### Your objective
Set down, please, exactly the lines below that run from the line with "above it the" to the line with "Definition is_space (c", both lines included.

### Data listing
(** C10. Whatever its arguments, [rank_accuracy] run in the module raises
    [NameError]: the first statement that needs [cdist] finds the name bound
    neither in the module nor among the builtins, as [rankdata] would be
    after it; so the module's own call at line 204 never yields an
    accuracy. *)
Theorem rank_accuracy_raises_NameError (np_mean : list float → float)
    (predicted_model test_model : ndarray) (mean : bool) :
  rank_accuracy np_mean module_globals python_builtins predicted_model test_model mean
    = Raise (NameError "cdist") ∧
  load_global module_globals python_builtins "rankdata" = Raise (NameError "rankdata") ∧
  raises (module_accuracy np_mean predicted_model test_model).
Proof.
  assert (Hrun : ∀ mean, rank_accuracy np_mean module_globals python_builtins
                           predicted_model test_model mean = Raise (NameError "cdist")).
  { intros mean'. unfold rank_accuracy. by rewrite cdist_unbound, bind_Raise. }
  split; [apply Hrun|]. split; [apply rankdata_unbound|].
  unfold module_accuracy. by rewrite Hrun.
Qed.

(** C7 (failing input). A matrix against itself, no two rows of which are
    perfectly correlated, for which the rank accuracy should be 1.0:
    [rank_accuracy] raises [NameError] instead of returning. *)
Example rank_accuracy_of_identical_matrices :
  rank_accuracy (λ l, foldl PrimFloat.add 0 l / float_of_Z (Z.of_nat (length l)))%float
    module_globals python_builtins
    (NdArray 3 [[1; 2; 4]; [4; 2; 1]; [1; 3; 2]]%float)
    (NdArray 3 [[1; 2; 4]; [4; 2; 1]; [1; 3; 2]]%float) true
  = Raise (NameError "cdist").
Proof. unfold rank_accuracy. rewrite cdist_unbound. reflexivity. Qed.

(** With the two names bound the same body runs through: here [cdist] is
    bound to a function that returns the distances 0 on and 1 off the
    diagonal and [rankdata] to one that ranks by counting the entries not
    above, and every row is ranked first. *)
Example rank_accuracy_with_names_bound :
  let cdist := PyCallable (λ _, Ok (VMatrix (NdArray 2 [[0; 1]; [1; 0]]%float))) in
  let rankdata := PyCallable (λ args,
    match args with
    | [VVector v] =>
        Ok (VVector (map (λ x, float_of_Z (Z.of_nat (length (filter (λ y, (y <=? x)%float = true) v)))) v))
    | _ => Raise TypeError
    end) in
  rank_accuracy (λ l, foldl PrimFloat.add 0 l / float_of_Z (Z.of_nat (length l)))%float
    (("cdist"%string, cdist) :: ("rankdata"%string, rankdata) :: module_globals)
    python_builtins
    (NdArray 2 [[1; 2]; [2; 1]]%float) (NdArray 2 [[1; 2]; [2; 1]]%float) true
  = Ok (VFloat 1).
Proof. reflexivity. Qed.
(** * telefax: a Telegram bot that relays photos to a CUPS label printer

    A shallow embedding of [bot.py] and the proofs of its specification.
    Python text is a sequence of Unicode code points; exceptions are an
    explicit outcome; the handlers run in a small state-and-exception monad
    over the files on disk and the trace of observable events. *)

From Stdlib Require Import ZArith NArith List String Ascii Bool Lia DecimalString.
From Stdlib.Strings Require Import Byte.
From stdpp Require Import base gmap strings list.

Local Open Scope Z_scope.

(** ** Python text *)

(** A [str] is a sequence of code points. *)
Definition pystr := list N.

(** The code points of a literal of the source (all of them are ASCII). *)
Definition str (s : string) : pystr := map N_of_ascii (list_ascii_of_string s).

(** Code points of the literals the regular expression is made of. *)
Definition chr (a : ascii) : N := N_of_ascii a.

(** Truth value of an optional text: [None] and [''] are falsy. *)
Definition truthy (s : option pystr) : bool :=
  match s with
  | None => false
  | Some [] => false
  | Some (_ :: _) => true
  end.

(** ** Exceptions *)

Inductive Exn :=
| ValueError (msg : pystr)
| TypeError (msg : pystr)
| CalledProcessError (cmd : list pystr) (returncode : Z) (output stderr : pystr)
| OtherError (msg : pystr).   (* any other subclass of Exception, with its str() *)

Inductive Outcome (A : Type) :=
| Returns (a : A)
| Raises (e : Exn).
Arguments Returns {A} a.
Arguments Raises {A} e.

Definition obind {A B} (o : Outcome A) (f : A -> Outcome B) : Outcome B :=
  match o with
  | Returns a => f a
  | Raises e => Raises e
  end.

(** ** The Python runtime

    The Unicode database is written out for Latin-1 (code points below 256);
    above it the tables are those of the interpreter that runs the bot, and
    so is the limit on the length of a decimal literal that [int] accepts
    ([sys.get_int_max_str_digits()], absent before Python 3.11). *)

Record Runtime := {
  (* str.lower of one code point, given the text before and after it
     (the lowering of a capital sigma depends on both) *)
  ucd_lower : pystr -> N -> pystr -> pystr;
  (* the value of a decimal digit (category Nd), None for other code points *)
  ucd_decimal : N -> option Z;
  (* str.isdigit *)
  ucd_isdigit : N -> bool;
  (* str.isspace *)
  ucd_isspace : N -> bool;
  (* str.isalnum *)
  ucd_isalnum : N -> bool;
  max_str_digits : option nat;
  (* the message of the ValueError that int raises on a text *)
  int_error : pystr -> pystr;
  (* str() of a CalledProcessError with this command and exit status *)
  called_process_str : list pystr -> Z -> pystr
}.

Definition in_range (lo hi c : N) : bool := ((lo <=? c) && (c <=? hi))%N.

Section Python.

Variable rt : Runtime.

Definition lower_char (before : pystr) (c : N) (after : pystr) : pystr :=
  if (c <? 256)%N then
    if in_range 65 90 c || (in_range 192 222 c && negb (c =? 215)%N)
    then [(c + 32)%N] else [c]
  else ucd_lower rt before c after.

Fixpoint lower_from (before s : pystr) : pystr :=
  match s with
  | [] => []
  | c :: after => lower_char before c after ++ lower_from (before ++ [c]) after
  end.

(** [s.lower()] *)
Definition lower (s : pystr) : pystr := lower_from [] s.

(** Value of a decimal digit, the characters [\d] matches and [int] reads. *)
Definition decimal_value (c : N) : option Z :=
  if (c <? 256)%N then
    if in_range 48 57 c then Some (Z.of_N c - 48) else None
  else ucd_decimal rt c.

Definition is_decimal (c : N) : bool :=
  match decimal_value c with Some _ => true | None => false end.

(** One character of [str.isdigit]: the decimal digits and, in Latin-1, the
    superscripts two, three and one. *)
Definition isdigit_char (c : N) : bool :=
  if (c <? 256)%N then
    in_range 48 57 c || (c =? 178)%N || (c =? 179)%N || (c =? 185)%N
  else ucd_isdigit rt c.

(** [s.isdigit()]: every character is a digit and there is at least one. *)
Definition isdigit (s : pystr) : bool :=
  match s with
  | [] => false
  | _ => forallb isdigit_char s
  end.

(** [\s] *)
Definition is_space (c : N) : bool :=
  if (c <? 256)%N then
    in_range 9 13 c || in_range 28 32 c || (c =? 133)%N || (c =? 160)%N
  else ucd_isspace rt c.

(** [\w]: alphanumeric or the underscore. *)
Definition is_word (c : N) : bool :=
  if (c <? 256)%N then
    in_range 48 57 c || in_range 65 90 c || in_range 97 122 c || (c =? 95)%N
    || (c =? 170)%N || (c =? 178)%N || (c =? 179)%N || (c =? 181)%N
    || (c =? 185)%N || (c =? 186)%N || in_range 188 190 c
    || in_range 192 214 c || in_range 216 246 c || in_range 248 255 c
  else ucd_isalnum rt c.

(** *** [int] on a text without sign, blanks or underscores, which is all the
    program ever passes to it *)

Fixpoint digits_value (acc : Z) (s : pystr) : option Z :=
  match s with
  | [] => Some acc
  | c :: s' =>
      match decimal_value c with
      | Some d => digits_value (10 * acc + d) s'
      | None => None
      end
  end.

(** Literals of more than 640 digits are checked against the configured
    limit. *)
Definition too_many_digits (n : nat) : bool :=
  (640 <? n)%nat &&
  match max_str_digits rt with
  | Some limit => (limit <? n)%nat
  | None => false
  end.

Definition py_int (s : pystr) : Outcome Z :=
  match s with
  | [] => Raises (ValueError (int_error rt s))
  | _ =>
      match digits_value 0 s with
      | Some v =>
          if too_many_digits (length s) then Raises (ValueError (int_error rt s))
          else Returns v
      | None => Raises (ValueError (int_error rt s))
      end
  end.

(** [str(e)] of an exception. *)
Definition exn_str (e : Exn) : pystr :=
  match e with
  | ValueError msg | TypeError msg | OtherError msg => msg
  | CalledProcessError cmd rc _ _ => called_process_str rt cmd rc
  end.

(** [str(n)] of an integer. *)
Definition str_of_Z (n : Z) : pystr :=
  str (DecimalString.NilZero.string_of_int (Z.to_int n)).

End Python.


(** ** Regular expressions: the fragment of [re] the bot uses

    A backtracking matcher in continuation-passing style: alternatives are
    tried left to right, repetition is greedy, and [re.search] returns the
    leftmost match. *)

Inductive regex :=
| Eps
| Lit (c : N)                  (* a literal character *)
| Class (p : N -> bool)        (* a character class: \d, \s *)
| WordBoundary                 (* \b *)
| Seq (r1 r2 : regex)
| Alt (r1 r2 : regex)          (* r1|r2 *)
| Star (p : N -> bool)         (* greedy repetition of a character class *)
| Group (r : regex).           (* the capturing group *)

(** Where the matcher stands in the subject: the character before it, the
    text ahead, the offset, and what the group has captured so far. *)
Record cursor := {
  c_prev : option N;
  c_rest : pystr;
  c_pos : nat;
  c_group : option pystr
}.

Definition advance (cu : cursor) (x : N) (s : pystr) : cursor :=
  {| c_prev := Some x; c_rest := s; c_pos := S (c_pos cu); c_group := c_group cu |}.

Definition capture (start cu : cursor) : cursor :=
  {| c_prev := c_prev cu; c_rest := c_rest cu; c_pos := c_pos cu;
     c_group := Some (take (c_pos cu - c_pos start) (c_rest start)) |}.

(** The text a match object exposes: where it starts and group 1. *)
Record Match := {
  m_start : nat;
  m_group1 : option pystr
}.

Section Regex.

Variable rt : Runtime.

Definition word_at (c : option N) : bool :=
  match c with
  | Some x => is_word rt x
  | None => false
  end.

(** [\b]: exactly one of the two neighbours is a word character. *)
Definition at_boundary (cu : cursor) : bool :=
  xorb (word_at (c_prev cu)) (word_at (head (c_rest cu))).

Fixpoint star_greedy {A} (p : N -> bool) (k : cursor -> option A)
    (prev : option N) (s : pystr) (pos : nat) (g : option pystr) : option A :=
  let here := {| c_prev := prev; c_rest := s; c_pos := pos; c_group := g |} in
  match s with
  | x :: s' =>
      if p x then
        match star_greedy p k (Some x) s' (S pos) g with
        | Some r => Some r
        | None => k here
        end
      else k here
  | [] => k here
  end.

Fixpoint rmatch {A} (r : regex) (cu : cursor) (k : cursor -> option A) : option A :=
  match r with
  | Eps => k cu
  | Lit c =>
      match c_rest cu with
      | x :: s => if (x =? c)%N then k (advance cu x s) else None
      | [] => None
      end
  | Class p =>
      match c_rest cu with
      | x :: s => if p x then k (advance cu x s) else None
      | [] => None
      end
  | WordBoundary => if at_boundary cu then k cu else None
  | Seq r1 r2 => rmatch r1 cu (fun cu' => rmatch r2 cu' k)
  | Alt r1 r2 =>
      match rmatch r1 cu k with
      | Some m => Some m
      | None => rmatch r2 cu k
      end
  | Star p => star_greedy p k (c_prev cu) (c_rest cu) (c_pos cu) (c_group cu)
  | Group r' => rmatch r' cu (fun cu' => k (capture cu cu'))
  end.

(** A match of [r] that starts exactly here. *)
Definition match_here (r : regex) (prev : option N) (s : pystr) (pos : nat)
    : option Match :=
  rmatch r {| c_prev := prev; c_rest := s; c_pos := pos; c_group := None |}
    (fun cu => Some {| m_start := pos; m_group1 := c_group cu |}).

Fixpoint search_from (r : regex) (prev : option N) (s : pystr) (pos : nat)
    : option Match :=
  match match_here r prev s pos with
  | Some m => Some m
  | None =>
      match s with
      | [] => None
      | c :: s' => search_from r (Some c) s' (S pos)
      end
  end.

(** [re.search(r, s)] *)
Definition re_search (r : regex) (s : pystr) : option Match :=
  search_from r None s 0.

(** A literal word, character by character. *)
Definition word (s : string) : regex :=
  fold_right (fun a r => Seq (Lit (chr a)) r) Eps (list_ascii_of_string s).

(** [\d+] *)
Definition digits : regex := Seq (Class (is_decimal rt)) (Star (is_decimal rt)).

(** [\bcopies\s*=\s*] *)
Definition copies_prefix : regex :=
  Seq WordBoundary
    (Seq (word "copies")
       (Seq (Star (is_space rt)) (Seq (Lit (chr "=")) (Star (is_space rt))))).

(** The pattern of [parse_copies]: either [x] or [\bcopies\s*=\s*], not
    captured, then [\d+] as group 1. *)
Definition copies_regex : regex :=
  Seq (Alt (Lit (chr "x")) copies_prefix) (Group digits).

(** ** [parse_copies] *)

Definition parse_copies (caption : option pystr) : Outcome Z :=
  match caption with
  | None => Returns 1
  | Some [] => Returns 1
  | Some caption =>
      let caption := lower rt caption in
      match re_search copies_regex caption with
      | Some m =>
          let attempt :=
            obind
              (match m_group1 m with
               | Some g => py_int rt g
               | None =>
                   Raises (TypeError (str
                     "int() argument must be a string, a bytes-like object or a real number, not 'NoneType'"))
               end)
              (fun copies => Returns (Z.max 1 copies)) in
          match attempt with
          | Raises (ValueError _) => Returns 1
          | other => other
          end
      | None => Returns 1
      end
  end.

(** *** The multiplier read on its own

    What the specification calls the first occurrence of the letter x
    immediately followed by one or more digits, found by a plain scan that
    knows nothing of the regular expression. *)

Fixpoint take_digits (s : pystr) : pystr :=
  match s with
  | c :: s' => if is_decimal rt c then c :: take_digits s' else []
  | [] => []
  end.

Definition x_digits_here (s : pystr) : option pystr :=
  match s with
  | c :: s' =>
      if (c =? chr "x")%N then
        match take_digits s' with
        | [] => None
        | ds => Some ds
        end
      else None
  | [] => None
  end.

(** The offset of that occurrence and its digits. *)
Fixpoint first_x_digits (s : pystr) : option (nat * pystr) :=
  match x_digits_here s with
  | Some ds => Some (0%nat, ds)
  | None =>
      match s with
      | [] => None
      | _ :: s' =>
          match first_x_digits s' with
          | Some (i, ds) => Some (S i, ds)
          | None => None
          end
      end
  end.

(** Each alternative of the pattern on its own, with its digits. *)
Definition x_alternative : regex := Seq (Lit (chr "x")) (Group digits).
Definition copies_alternative : regex := Seq copies_prefix (Group digits).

### Response for this exercise
    above it the tables are those of the interpreter that runs the bot, and
    so is the limit on the length of a decimal literal that [int] accepts
    ([sys.get_int_max_str_digits()], absent before Python 3.11). *)

Record Runtime := {
  (* str.lower of one code point, given the text before and after it
     (the lowering of a capital sigma depends on both) *)
  ucd_lower : pystr -> N -> pystr -> pystr;
  (* the value of a decimal digit (category Nd), None for other code points *)
  ucd_decimal : N -> option Z;
  (* str.isdigit *)
  ucd_isdigit : N -> bool;
  (* str.isspace *)
  ucd_isspace : N -> bool;
  (* str.isalnum *)
  ucd_isalnum : N -> bool;
  max_str_digits : option nat;
  (* the message of the ValueError that int raises on a text *)
  int_error : pystr -> pystr;
  (* str() of a CalledProcessError with this command and exit status *)
  called_process_str : list pystr -> Z -> pystr
}.

Definition in_range (lo hi c : N) : bool := ((lo <=? c) && (c <=? hi))%N.

Section Python.

Variable rt : Runtime.

Definition lower_char (before : pystr) (c : N) (after : pystr) : pystr :=
  if (c <? 256)%N then
    if in_range 65 90 c || (in_range 192 222 c && negb (c =? 215)%N)
    then [(c + 32)%N] else [c]
  else ucd_lower rt before c after.

Fixpoint lower_from (before s : pystr) : pystr :=
  match s with
  | [] => []
  | c :: after => lower_char before c after ++ lower_from (before ++ [c]) after
  end.

(** [s.lower()] *)
Definition lower (s : pystr) : pystr := lower_from [] s.

(** Value of a decimal digit, the characters [\d] matches and [int] reads. *)
Definition decimal_value (c : N) : option Z :=
  if (c <? 256)%N then
    if in_range 48 57 c then Some (Z.of_N c - 48) else None
  else ucd_decimal rt c.

Definition is_decimal (c : N) : bool :=
  match decimal_value c with Some _ => true | None => false end.

(** One character of [str.isdigit]: the decimal digits and, in Latin-1, the
    superscripts two, three and one. *)
Definition isdigit_char (c : N) : bool :=
  if (c <? 256)%N then
    in_range 48 57 c || (c =? 178)%N || (c =? 179)%N || (c =? 185)%N
  else ucd_isdigit rt c.

(** [s.isdigit()]: every character is a digit and there is at least one. *)
Definition isdigit (s : pystr) : bool :=
  match s with
  | [] => false
  | _ => forallb isdigit_char s
  end.

(** [\s] *)
Definition is_space (c : N) : bool :=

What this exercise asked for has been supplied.